**WORK TO COMPLETE:**
Copy each line of the records below that has "left" in it.

++++++++++

(** For every description and every wrap width from 1 up, given enough
    iterations the routine stops: the main loop runs to its end, advancing
    [count] each time round; the last blank-skipping loop is left at its
    first test; the routine then returns a string or stops at a character
    read past the end of the description.  For a description shorter than
    2^31 characters with no two adjacent blanks a string is returned. *)
Lemma wrapping_stops
  (desc_start desc_width : N) (description : string) (fuel : nat) :
  (1 <= desc_width < 2 ^ 32)%N ->
  (N.to_nat (Str.size description + desc_width) < fuel)%nat ->
  (FormatDescription fuel desc_start desc_width description = Fault
   \/ exists s, FormatDescription fuel desc_start desc_width description = Done s)
  /\ ((desc_width < Str.size description)%N ->
      exists stream count,
        wrap_lines fuel fuel desc_start desc_width description "" 0 = Done (stream, count)
        /\ (Str.size description - desc_width <= count)%N
        /\ (skip_last fuel desc_width description count 0 = Done 0%N
            \/ skip_last fuel desc_width description count 0 = Fault
               /\ (Str.size description < count)%N))
  /\ (no_adjacent_blanks description = true ->
      (Str.size description < 2 ^ 31)%N ->
      exists s, FormatDescription fuel desc_start desc_width description = Done s).
Proof.
  intros Hw Hf.
  destruct (wrap_lines_spec fuel desc_start desc_width description Hw ltac:(lia)
              fuel "" 0%N ltac:(lia))
    as (st & c' & Hrun & _ & Hend & _ & Hin).
  assert (Hlast : (desc_width < Str.size description)%N ->
            FormatDescription fuel desc_start desc_width description
            = last_line fuel desc_width description st c').
  { intros Hsz. unfold FormatDescription.
    destruct (N.leb_spec (Str.size description) desc_width); [lia|].
    by rewrite Hrun. }
  assert (Htail : (c' <= Str.size description)%N ->
            (desc_width < Str.size description)%N ->
            skip_last fuel desc_width description c' 0 = Done 0%N ->
            last_line fuel desc_width description st c'
            = (if ((Str.size description + 2 ^ 64 - c') mod 2 ^ 64 mod 2 ^ 32 <? 2 ^ 31)%N
               then Done (st +:+ take (drop description c')
                            ((Str.size description + 2 ^ 64 - c') mod 2 ^ 64 mod 2 ^ 32)%N)
               else Fault)).
  { intros Hle Hsz Hsk. unfold last_line. rewrite Hsk.
    cbn [mbind result_mbind result_bind].
    destruct (N.eqb_spec 0 desc_width); [lia|]. cbn [negb].
    unfold write_tail. rewrite N.add_0_r.
    destruct (at_up_to_size description c' Hle) as [c ->]. done. }
  split; [|split].
  - destruct (N.le_gt_cases (Str.size description) desc_width) as [Hsm|Hsz].
    + right. exists description. unfold FormatDescription.
      by destruct (N.leb_spec (Str.size description) desc_width); [|lia].
    + rewrite (Hlast Hsz).
      destruct (skip_last_never_iterates _ _ _ _ _ _ Hw Hf Hsz Hrun)
        as [[Hsk _]|[Hsk Hle]].
      * left. unfold last_line. by rewrite Hsk.
      * rewrite (Htail Hle Hsz Hsk).
        destruct (_ <? _)%N; [right; by eexists|by left].
  - intros Hsz. exists st, c'. split; [done|]. split; [done|].
    destruct (skip_last_never_iterates _ _ _ _ _ _ Hw Hf Hsz Hrun)
      as [[Hsk Hgt]|[Hsk _]]; [by right|by left].
  - intros Hn H31.
    destruct (N.le_gt_cases (Str.size description) desc_width) as [Hsm|Hsz].
    + exists description. unfold FormatDescription.
      by destruct (N.leb_spec (Str.size description) desc_width); [|lia].
    + specialize (Hin Hn ltac:(lia)). rewrite (Hlast Hsz).
      destruct (skip_last_never_iterates _ _ _ _ _ _ Hw Hf Hsz Hrun)
        as [[_ Hgt]|[Hsk _]]; [lia|].
      rewrite (Htail Hin Hsz Hsk).
      assert (Hn31 : ((Str.size description + 2 ^ 64 - c') mod 2 ^ 64 mod 2 ^ 32
                      = Str.size description - c')%N).
      { replace (Str.size description + 2 ^ 64 - c')%N
          with (Str.size description - c' + 1 * 2 ^ 64)%N by lia.
        rewrite N.Div0.mod_add.
        rewrite (N.mod_small (Str.size description - c') (2 ^ 64)) by lia.
        apply N.mod_small. lia. }
      rewrite Hn31. destruct (N.ltb_spec (Str.size description - c') (2 ^ 31)); [|lia].
      by eexists.
Qed.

++++++++++

**TASK SOLUTION:**
    [count] each time round; the last blank-skipping loop is left at its
      * left. unfold last_line. by rewrite Hsk.
        destruct (_ <? _)%N; [right; by eexists|by left].
      as [[Hsk Hgt]|[Hsk _]]; [by right|by left].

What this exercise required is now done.